CONFESIONES DE UN LISTILLO

Tener o no tener: Salud. ¿Es la cuestión?
31 julio, 2020
Una cultura «de paso»
15 octubre, 2020

CONFESIONES DE UN LISTILLO

Qué bien, oiga. La vuelta al trabajo – no mucho, porque soy un jubilata no oficial – ha sido para mí como un chute vitamínico tras meses de una anemia vital preocupante. Empezaba a importarme casi nada casi todo. La frase es feísima y algo cacofónica, pero expresa bien lo vivido.

Claro que la culpa es mia y solo mia. Cuestión de error en el planteamiento. El listillo en ejercicio, incluso con ínfulas de original, que uno lleva dentro, se dijo cuando empezó el confinamiento, “por fin voy a disfrutar del descanso sabático tanto tiempo añorado”. Un tiempo sabático sin movilidad o muy reducida, pero sabático al fin, un tiempo merecido, propio, intransferible e incompartido, mio, solo mio, un tiempo para darle a mi cuerpo macareno lo que pida y mandar al cuerno las cargas laborales propias y los encargos ajenos. ¡Al fin!

Hasta me pareció creativa y “muy mia” la idea. Cuando volvamos a la normalidad (bendita ilusión) recuperaré mi actividad, pero nada de ir preparando cosas para el futuro, ni adelantar tareas. Ni golpe en lo que tenga que ver con mi trabajo habitual hasta el pistoletazo de salida… pistoletazo que luego no ha sido tan sonado y tampoco se sabe muy bien hacia donde fue el disparo…Pero yo ya había tomado mi decisión. Tiempo sabático especial. Yo ya había metido la pata.

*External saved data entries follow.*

(** ** Output devices *)

(** uart.c: the loop that waits for the device to be ready has no effect
    on the state. *)
Definition uartputc (c : Z) : M unit :=
  let! u := gets uart in
  if negb u then ret tt else
  modify (fun s => set_uart_out (uart_out s ++ [u8 c]) s).

(** [memmove(crt, crt+80, sizeof(crt[0])*n)] and
    [memset(crt+i, 0, sizeof(crt[0])*n)]. *)
Definition crt_up (n : Z) (l : list Z) : list Z :=
  take (Z.to_nat n) (drop (Z.to_nat 80) l) ++ drop (Z.to_nat n) l.
Definition crt_blank (i n : Z) (l : list Z) : list Z :=
  take (Z.to_nat i) l ++ replicate (Z.to_nat n) 0 ++ drop (Z.to_nat (i + n)) l.

Definition cgaputc (c : Z) : M unit :=
  let! pos := gets crt_pos in
  let! pos := (
    if c =? ch_newline then ret (pos + (80 - pos mod 80))
    else if c =? BACKSPACE then ret (if 0 <? pos then pos - 1 else pos)
    else
      modify (fun s =>
        set_crt (<[Z.to_nat pos := Z.lor (Z.land c 255) 1792]> (crt s)) s) ;;
      ret (pos + 1)) in
  if (pos <? 0) || (25 * 80 <? pos) then panic "pos under/overflow" else
  let! pos := (
    if 24 <=? pos / 80 then
      modify (fun s => set_crt (crt_up (23 * 80) (crt s)) s) ;;
      modify (fun s => set_crt (crt_blank (pos - 80) (24 * 80 - (pos - 80)) (crt s)) s) ;;
      ret (pos - 80)
    else ret pos) in
  modify (set_crt_pos (u16 pos)) ;;
  modify (fun s => set_crt (<[Z.to_nat pos := Z.lor 32 1792]> (crt s)) s).

Definition consputc (c : Z) : M unit :=
  let! p := gets panicked in
  if (p : bool) then mod_cpu (set_iflag false) ;; halt WHalt else
  (if c =? BACKSPACE then uartputc 8 ;; uartputc 32 ;; uartputc 8
   else uartputc c) ;;
  cgaputc c.

(** ** Integers *)

Definition digit (d : Z) : Z := nth (Z.to_nat d) (bytes_of "0123456789abcdef") 0.

(** The [do .. while] loop: digits of [x], lowest first.  [fuel] bounds
    the number of digits; 32 is enough for every base from 2 on. *)
Fixpoint digits_rev (fuel : nat) (x base : Z) : list Z :=
  match fuel with
  | O => []
  | S n => digit (x mod base) :: (if x / base =? 0 then [] else digits_rev n (x / base) base)
  end.

(** The characters [printint] prints, in order. *)
Definition printint_chars (xx base : Z) (sign : bool) : list Z :=
  let neg := sign && (xx <? 0) in
  let x := if neg then u32 (- xx) else u32 xx in
  reverse (digits_rev 32 x base ++ (if neg then [ch_minus] else [])).

Definition printint (xx base : Z) (sign : bool) : M unit :=
  for_each (printint_chars xx base sign) consputc.

(** ** cprintf *)

(** A variadic argument: a word, or a pointer to a string (None: null). *)
Inductive carg := AInt (x : Z) | AStr (s : option (list Z)).

Definition arg_int (a : list carg) : Z :=
  match a with AInt x :: _ => x | _ => 0 end.
Definition arg_str (a : list carg) : list Z :=
  match a with AStr (Some s) :: _ => s | _ => bytes_of "(null)" end.

Fixpoint cprintf_loop (fmt : list Z) (args : list carg) : M unit :=
  match fmt with
  | [] => ret tt
  | c :: fmt' =>
      if negb (c =? ch_percent) then consputc c ;; cprintf_loop fmt' args else
      match fmt' with
      | [] => ret tt
      | c :: fmt'' =>
          if c =? 100 (* d *) then
            printint (s32 (arg_int args)) 10 true ;; cprintf_loop fmt'' (tail args)
          else if (c =? 120) || (c =? 112) (* x, p *) then
            printint (s32 (arg_int args)) 16 false ;; cprintf_loop fmt'' (tail args)
          else if c =? 115 (* s *) then
            for_each (arg_str args) consputc ;; cprintf_loop fmt'' (tail args)
          else if c =? ch_percent then consputc ch_percent ;; cprintf_loop fmt'' args
          else consputc ch_percent ;; consputc c ;; cprintf_loop fmt'' args
      end
  end.

Definition cprintf (fmt : list Z) (args : list carg) : M unit :=
  let! locking := gets cons_locking in
  when locking (acquire LCons) ;;
  cprintf_loop fmt args ;;
  when locking (release LCons).

(** ** Integers come out right *)

(** The value of a digit character, and of a number lowest digit first. *)
Definition undigit (c : Z) : Z := if c <? 58 then c - 48 else c - 87.
Fixpoint value_rev (base : Z) (ds : list Z) : Z :=
  match ds with
  | [] => 0
  | d :: ds' => undigit d + base * value_rev base ds'
  end.

(** Reading back what was printed. *)
Definition read_int (base : Z) (cs : list Z) : Z :=
  match cs with
  | [] => 0
  | c :: cs' => if c =? ch_minus then - value_rev base (reverse cs')
                else value_rev base (reverse cs)
  end.

Lemma digit_cases d : 0 <= d < 16 -> undigit (digit d) = d /\ digit d <> ch_minus.
Proof.
  intros H.
  assert (In d [0;1;2;3;4;5;6;7;8;9;10;11;12;13;14;15]) as Hin by (simpl; lia).
  simpl in Hin. repeat (destruct Hin as [<-|Hin]; [by vm_compute|]). done.
Qed.

Lemma digits_rev_value base n : 2 <= base <= 16 -> forall x,
  0 <= x < base ^ Z.of_nat (S n) -> value_rev base (digits_rev (S n) x base) = x.
Proof.
  intros Hb. induction n as [|n IH]; intros x Hx.
  - change (base ^ Z.of_nat 1) with (base ^ 1) in Hx. rewrite Z.pow_1_r in Hx. simpl.
    rewrite Z.mod_small, Z.div_small by lia. simpl.
    rewrite (proj1 (digit_cases x ltac:(lia))). lia.
  - change (digits_rev (S (S n)) x base) with (digit (x mod base) ::
      (if x / base =? 0 then [] else digits_rev (S n) (x / base) base)).
    cbn [value_rev]. rewrite (proj1 (digit_cases (x mod base) ltac:(Z.div_mod_to_equations; lia))).
    destruct (Z.eqb_spec (x / base) 0) as [E|E].
    + simpl. Z.div_mod_to_equations. lia.
    + rewrite IH; [Z.div_mod_to_equations; lia|].
      rewrite Nat2Z.inj_succ, Z.pow_succ_r in Hx by lia.
      split; [apply Z.div_pos; lia|]. apply Z.div_lt_upper_bound; lia.
Qed.

Lemma digits_rev_length base n k : 2 <= base -> forall x,
  0 <= x < base ^ Z.of_nat (S k) -> (length (digits_rev n x base) <= S k)%nat.
Proof.
  intros Hb. revert k. induction n as [|n IH]; intros k x Hx; simpl; [lia|].
  destruct (Z.eqb_spec (x / base) 0) as [E|E]; simpl; [lia|].
  destruct k as [|k].
  { change (base ^ Z.of_nat 1) with (base ^ 1) in Hx. rewrite Z.pow_1_r in Hx.
    rewrite Z.div_small in E by lia. done. }
  enough (length (digits_rev n (x / base) base) <= S k)%nat by lia.
  apply IH. rewrite Nat2Z.inj_succ, Z.pow_succ_r in Hx by lia.
  split; [apply Z.div_pos; lia|]. apply Z.div_lt_upper_bound; lia.
Qed.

Así que, chino chano, me di a mis antojos. Prácticas y ocios que no voy a revelar aquí, porque estoy dispuesto a confesar mi error, pero no mis vicios. La residencia-comunidad en la que vivo facilitaba sin duda mi despreocupación por la conquista de objetivo alguno impuesto. Servicios fundamentales resueltos y hasta espacio abundante para pasear al aire libre. Un lujo en esos tiempos, y ambiente adecuado para una puesta en escena la mar de sabática, de alto nivel, diría yo, pero también de escaso vuelo.

 La falta de movilidad era quizás lo único que enturbiaba mi falso edén. No es que sintiera muchos deseos de salir o de viajar, pero el simple hecho de su prohibición descafeinaba en algo mi plan de servirme café-café sin impureza alguna en eso de dedicar mi tiempo a lo que se me antojara.

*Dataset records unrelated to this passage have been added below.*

(* ===== verification/Umem.v ===== *)
(** * User memory seen from the kernel

    Kernel code that dereferences a user pointer goes through the page
    tables of the current address space (cr3).  This file has the page
    walk mmu.h describes, the bytes it gives access to, and the laws of
    stores to a range of user addresses.  An access the page tables do
    not allow raises a page fault in the kernel, on which [trap] panics. *)

From stdpp Require Import base numbers list gmap strings.
From S2P Require Import Prelude Kernel Spinlock Sched Kalloc.

(** ** mmu.h: page-table entries *)

Definition PDX (va : Z) : Z := Z.land (Z.shiftr va 22) 1023.
Definition PTX (va : Z) : Z := Z.land (Z.shiftr va 12) 1023.
Definition PTE_P : Z := 1.
Definition PTE_W : Z := 2.
Definition PTE_U : Z := 4.
Definition PTE_ADDR (pte : Z) : Z := Z.land pte (u32 (Z.lnot 4095)).
Definition PTE_FLAGS (pte : Z) : Z := Z.land pte 4095.

(** Present, and writable if the access is a store (CR0_WP is set). *)
Definition pte_allows (wr : bool) (pte : Z) : bool :=
  negb (Z.land pte PTE_P =? 0) && (negb wr || negb (Z.land pte PTE_W =? 0)).

(** Physical addresses of the two entries a walk reads. *)
Definition pde_at (c3 va : Z) : Z := PTE_ADDR c3 + 4 * PDX va.
Definition pte_at (m : gmap Z Z) (c3 va : Z) : Z :=
  PTE_ADDR (load32 m (pde_at c3 va)) + 4 * PTX va.

Definition walk (m : gmap Z Z) (c3 : Z) (wr : bool) (va : Z) : option Z :=
  let pde := load32 m (pde_at c3 va) in
  if negb (pte_allows wr pde) then None else
  let pte := load32 m (pte_at m c3 va) in
  if negb (pte_allows wr pte) then None else
  Some (PTE_ADDR pte + va mod PGSIZE).

(** ** Accesses *)

Definition uget8 (m : gmap Z Z) (c3 va : Z) : option Z := mget m <$> walk m c3 false va.

Fixpoint ubytes (m : gmap Z Z) (c3 va : Z) (n : nat) : option (list Z) :=
  match n with
  | O => Some []
  | S n' => b ← uget8 m c3 (u32 va); bs ← ubytes m c3 (va + 1) n'; Some (b :: bs)
  end.

Fixpoint uput (m : gmap Z Z) (c3 va : Z) (bs : list Z) : option (gmap Z Z) :=
  match bs with
  | [] => Some m
  | b :: bs' => pa ← walk m c3 true (u32 va); uput (<[pa := b]> m) c3 (va + 1) bs'
  end.

Definition uload (va : Z) (n : nat) : M (list Z) := fun env s =>
  match ubytes (phys s) (cr3 (kcpu s)) va n with
  | Some bs => Ok bs s env
  | None => Panic "trap"
  end.

Definition ustore (va : Z) (bs : list Z) : M unit := fun env s =>
  match uput (phys s) (cr3 (kcpu s)) va bs with
  | Some m => Ok tt (set_phys m s) env
  | None => Panic "trap"
  end.

Definition of_bytes32 (bs : list Z) : Z :=
  nth 0 bs 0 + 256 * nth 1 bs 0 + 65536 * nth 2 bs 0 + 16777216 * nth 3 bs 0.

Definition uload32 (va : Z) : M Z := let! bs := uload va 4 in ret (of_bytes32 bs).
Definition ustore32 (va v : Z) : M unit := ustore va (bytes32 v).

(** ** Ranges of user addresses that can be stored to

    [mapped m c3 lo n f]: the [n] addresses from [lo] can be written, the
    walk sends them to distinct physical bytes [f], and none of these is
    a byte of a page-table entry the walk of the range reads. *)

Definition pt_byte (m : gmap Z Z) (c3 va a : Z) : Prop :=
  (pde_at c3 va <= a < pde_at c3 va + 4) \/ (pte_at m c3 va <= a < pte_at m c3 va + 4).

Record mapped (m : gmap Z Z) (c3 lo n : Z) (f : Z -> Z) : Prop := {
  mapped_lo : 0 <= lo;
  mapped_hi : lo + n <= 4294967296;
  mapped_walk : forall va, lo <= va < lo + n -> walk m c3 true va = Some (f va);
  mapped_inj : forall va vb, lo <= va < lo + n -> lo <= vb < lo + n -> f va = f vb -> va = vb;
  mapped_pt : forall va vb, lo <= va < lo + n -> lo <= vb < lo + n -> ~ pt_byte m c3 vb (f va);
}.

Lemma pte_allows_read pte : pte_allows true pte = true -> pte_allows false pte = true.
Proof. unfold pte_allows. simpl. intros [-> _]%andb_true_iff. done. Qed.

(** What can be written can be read. *)
Lemma walk_read m c3 va pa : walk m c3 true va = Some pa -> walk m c3 false va = Some pa.
Proof.
  unfold walk. destruct (pte_allows true (load32 m (pde_at c3 va))) eqn:E1; [|done]. simpl.
  destruct (pte_allows true (load32 m (pte_at m c3 va))) eqn:E2; [|done]. simpl.
  by rewrite (pte_allows_read _ E1), (pte_allows_read _ E2).
Qed.

Lemma load32_insert_out m a b x : a < x \/ x + 4 <= a -> load32 (<[a := b]> m) x = load32 m x.
Proof.
  intros H. change (<[a := b]> m) with (mput m a [b]). apply load32_mput_out. simpl. lia.
Qed.

(** A store outside the entries a walk reads does not change the walk. *)
Lemma walk_insert m c3 wr va a b :
  ~ pt_byte m c3 va a ->
  pte_at (<[a := b]> m) c3 va = pte_at m c3 va /\ walk (<[a := b]> m) c3 wr va = walk m c3 wr va.
Proof.
  unfold pt_byte. intros H.
  assert (load32 (<[a := b]> m) (pde_at c3 va) = load32 m (pde_at c3 va)) as E1
    by (apply load32_insert_out; lia).
  assert (pte_at (<[a := b]> m) c3 va = pte_at m c3 va) as E2 by (unfold pte_at; by rewrite E1).
  split; [done|]. unfold walk. rewrite E1, E2.
  by rewrite load32_insert_out by lia.
Qed.

Lemma mapped_insert m c3 lo n f va b :
  mapped m c3 lo n f -> lo <= va < lo + n -> mapped (<[f va := b]> m) c3 lo n f.
Proof.
  intros [Hlo Hhi Hw Hi Hp] Hva. constructor; auto.
  - intros x Hx. rewrite <- (Hw x Hx). apply walk_insert. auto.
  - intros x y Hx Hy. unfold pt_byte.
    destruct (walk_insert m c3 true y (f va) b (Hp va y Hva Hy)) as [-> _].
    apply (Hp x y); auto.
Qed.

Lemma uget8_mapped m c3 lo n f va :
  mapped m c3 lo n f -> lo <= va < lo + n -> uget8 m c3 va = Some (mget m (f va)).
Proof.
  intros Hm Hva. unfold uget8. rewrite (walk_read _ _ _ (f va)); [done|].
  by apply (mapped_walk _ _ _ _ _ Hm).
Qed.

(** ** Laws of stores and loads in a mapped range *)

Fixpoint fput (f : Z -> Z) (m : gmap Z Z) (va : Z) (bs : list Z) : gmap Z Z :=
  match bs with
  | [] => m
  | b :: bs' => fput f (<[f va := b]> m) (va + 1) bs'
  end.

Fixpoint fget (f : Z -> Z) (m : gmap Z Z) (va : Z) (n : nat) : list Z :=
  match n with
  | O => []
  | S n' => mget m (f va) :: fget f m (va + 1) n'
  end.

Lemma uput_mapped c3 lo n f bs : forall m va,
  mapped m c3 lo n f -> lo <= va -> va + Z.of_nat (length bs) <= lo + n ->
  uput m c3 va bs = Some (fput f m va bs) /\ mapped (fput f m va bs) c3 lo n f.
Proof.
  induction bs as [|b bs IH]; intros m va Hm Hlo Hhi; cbn [uput fput length] in *; [done|].
  destruct Hm as [H1 H2 H3 H4 H5].
  rewrite u32_small, H3 by lia. simpl. apply IH; [|lia..].
  apply mapped_insert; [by constructor | lia].
Qed.

Lemma ubytes_mapped c3 lo n f k : forall m va,
  mapped m c3 lo n f -> lo <= va -> va + Z.of_nat k <= lo + n ->
  ubytes m c3 va k = Some (fget f m va k).
Proof.
  induction k as [|k IH]; intros m va Hm Hlo Hhi; cbn [ubytes fget] in *; [done|].
  rewrite u32_small by (destruct Hm; lia).
  rewrite (uget8_mapped _ _ _ _ _ _ Hm) by lia. simpl. rewrite IH by (auto; lia). done.
Qed.

Lemma fput_app f l1 l2 : forall m va,
  fput f m va (l1 ++ l2) = fput f (fput f m va l1) (va + Z.of_nat (length l1)) l2.
Proof.
  induction l1 as [|b l1 IH]; intros m va; cbn [fput app length].
  - f_equal. lia.
  - rewrite IH. f_equal. lia.
Qed.

(** Injectivity on an interval is all the byte laws need. *)
Definition inj_on (f : Z -> Z) (lo hi : Z) : Prop :=
  forall x y, lo <= x < hi -> lo <= y < hi -> f x = f y -> x = y.

Lemma mapped_inj_on m c3 lo n f : mapped m c3 lo n f -> inj_on f lo (lo + n).
Proof. intros [_ _ _ H _]. exact H. Qed.

Lemma inj_on_mono f lo hi lo' hi' : inj_on f lo hi -> lo <= lo' -> hi' <= hi -> inj_on f lo' hi'.
Proof. intros H ? ? x y ? ? ?. apply H; lia || done. Qed.

Lemma mget_insert_ne (m : gmap Z Z) a b x : x <> a -> mget (<[a := b]> m) x = mget m x.
Proof. intros. unfold mget. by rewrite lookup_insert_ne by done. Qed.

Lemma mget_insert_eq (m : gmap Z Z) a b : mget (<[a := b]> m) a = b.
Proof. unfold mget. by rewrite lookup_insert_eq. Qed.

Lemma mget_fput_out f bs : forall m va a,
  (forall x, va <= x < va + Z.of_nat (length bs) -> f x <> a) ->
  mget (fput f m va bs) a = mget m a.
Proof.
  induction bs as [|b bs IH]; intros m va a H; cbn [fput length] in *; [done|].
  rewrite IH by (intros; apply H; lia).
  apply mget_insert_ne. intros ->. apply (H va); [lia | done].
Qed.

Lemma fget_fput_out f bs k : forall m va vb,
  (forall x y, va <= x < va + Z.of_nat (length bs) -> vb <= y < vb + Z.of_nat k -> f x <> f y) ->
  fget f (fput f m va bs) vb k = fget f m vb k.
Proof.
  induction k as [|k IH]; intros m va vb H; cbn [fget] in *; [done|].
  rewrite IH by (intros; apply H; lia). f_equal.
  apply mget_fput_out. intros. apply H; lia.
Qed.

Lemma fget_fput_same f bs : forall m va,
  inj_on f va (va + Z.of_nat (length bs)) ->
  fget f (fput f m va bs) va (length bs) = bs.
Proof.
  induction bs as [|b bs IH]; intros m va H; cbn [fput fget length] in *; [done|].
  rewrite IH by (eapply inj_on_mono; [exact H | lia..]).
  rewrite mget_fput_out, mget_insert_eq; [done|].
  intros x Hx E. pose proof (H x va ltac:(lia) ltac:(lia) E). lia.
Qed.

(** Byte lists of 32-bit words. *)
Lemma of_bytes32_bytes32 v : of_bytes32 (bytes32 v) = u32 v.
Proof.
  unfold of_bytes32, bytes32, u32. cbn [nth].
  replace (v / 65536) with (v / 256 / 256) by (by rewrite Z.div_div).
  replace (v / 16777216) with (v / 256 / 256 / 256) by (by rewrite !Z.div_div).
  Z.div_mod_to_equations. lia.
Qed.

Lemma length_bytes32 v : length (bytes32 v) = 4%nat.
Proof. done. Qed.

(** The monadic accesses on a mapped range. *)
Section Run.
Context (s : kst) (env : list (kst -> kst)) (lo n : Z) (f : Z -> Z).
Context (Hm : mapped (phys s) (cr3 (kcpu s)) lo n f).

Lemma ustore_run va bs :
  lo <= va -> va + Z.of_nat (length bs) <= lo + n ->
  ustore va bs env s = Ok tt (set_phys (fput f (phys s) va bs) s) env.
Proof using Hm.
  intros H1 H2. unfold ustore. by rewrite (proj1 (uput_mapped _ _ _ _ _ _ _ Hm H1 H2)).
Qed.

Lemma uload_run va k :
  lo <= va -> va + Z.of_nat k <= lo + n ->
  uload va k env s = Ok (fget f (phys s) va k) s env.
Proof using Hm.
  intros. unfold uload. by rewrite (ubytes_mapped _ _ _ _ _ _ _ Hm) by lia.
Qed.
End Run.

(** ** Checking a mapping on a concrete memory *)

Definition pt_byteb (m : gmap Z Z) (c3 va a : Z) : bool :=
  ((pde_at c3 va <=? a) && (a <? pde_at c3 va + 4)) ||
  ((pte_at m c3 va <=? a) && (a <? pte_at m c3 va + 4)).

Definition mappedb (m : gmap Z Z) (c3 lo n : Z) (f : Z -> Z) : bool :=
  (0 <=? lo) && (lo + n <=? 4294967296) &&
  forallb (fun va =>
    bool_decide (walk m c3 true va = Some (f va)) &&
    forallb (fun vb => negb (pt_byteb m c3 vb (f va)) && (negb (f va =? f vb) || (va =? vb)))
      (seqZ lo n)) (seqZ lo n).

Lemma mappedb_sound m c3 lo n f : mappedb m c3 lo n f = true -> mapped m c3 lo n f.
Proof.
  unfold mappedb. intros [[H1 H2]%andb_true_iff H3]%andb_true_iff.
  apply Z.leb_le in H1, H2. rewrite forallb_forall in H3.
  assert (forall va, lo <= va < lo + n -> In va (seqZ lo n)) as HI.
  { intros va Hva. apply list_elem_of_In, elem_of_seqZ. lia. }
  assert (forall va vb, lo <= va < lo + n -> lo <= vb < lo + n ->
    walk m c3 true va = Some (f va) /\ pt_byteb m c3 vb (f va) = false /\
    (negb (f va =? f vb) || (va =? vb)) = true) as HA.
  { intros va vb Ha Hb. specialize (H3 va (HI va Ha)). apply andb_true_iff in H3 as [Hw H3].
    rewrite forallb_forall in H3. specialize (H3 vb (HI vb Hb)).
    apply andb_true_iff in H3 as [Hp Hi]. apply bool_decide_eq_true_1 in Hw.
    apply negb_true_iff in Hp. done. }
  constructor; [done|done| | |].
  - intros va Hva. by apply (HA va va).
  - intros va vb Ha Hb E. destruct (HA va vb Ha Hb) as (_ & _ & HE).
    rewrite E, Z.eqb_refl in HE. simpl in HE. by apply Z.eqb_eq.
  - intros va vb Ha Hb Hp. destruct (HA va vb Ha Hb) as (_ & HE & _).
    unfold pt_byteb in HE. unfold pt_byte in Hp.
    apply orb_false_iff in HE as [E1 E2]. apply andb_false_iff in E1, E2.
    rewrite Z.leb_gt, Z.ltb_ge in E1, E2. lia.
Qed.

Pasaban los días, idénticos los unos a los otros como un desfile de cofrades, días sin rostro, cavilando cada mañana a qué dedicaría mis horas “para darme gusto”, porque esa era mi peculiar estrategia, hacer cada día lo que quisiera. ¿Y eso cómo se hace?

Parece una tontería. Pero ahí radicaba el problema. 

La pandemia había sentado sus reales sin previo aviso, y yo respondí al instante proclamando un período sabático totalmente improvisado, sin conocer siquiera cuál sería su duración. Y así, toda la confianza que el menda había depositado en sus recursos y magín para disfrutar de un futuro inmediato placentero, (casi avergüenza utilizar el adjetivo en tiempos tan aciagos), fue cediendo terreno poco a poco a una sospecha nada grata, la de estar dedicando el tiempo a “llenarlo”, pero con escaso sentido. Hacer lo que se quiere no es lo mismo que querer lo que se hace. No es que me aburriera, no, pero sí intuía que estaba excavando un túnel con escape incierto. Un pasadizo, nada lóbrego, claro, que no conducía a la libertad – esa ya la tenía – sino a la apatía. 

La apatía, ya se sabe, es un estado de desinterés y falta de motivación o entusiasmo en que se encuentra una persona y que comporta indiferencia ante cualquier estímulo externo. De ahí a la depre la distancia es poca, por no decir mínima. Y en esas estábamos cuando se reabrió mi centro de trabajo. ¿Vuelta a la normalidad? Es demasiado decir, vistas las circunstancias. Pero la realidad es que tan oportuna reapertura dio por los suelos con mi nefasto y personalísimo tiempo sabático. Mi error era agua pasada. No sé si habré aprendido la lección. Ya se verá. En cualquier caso… qué bien, oiga, he vuelto al trabajo.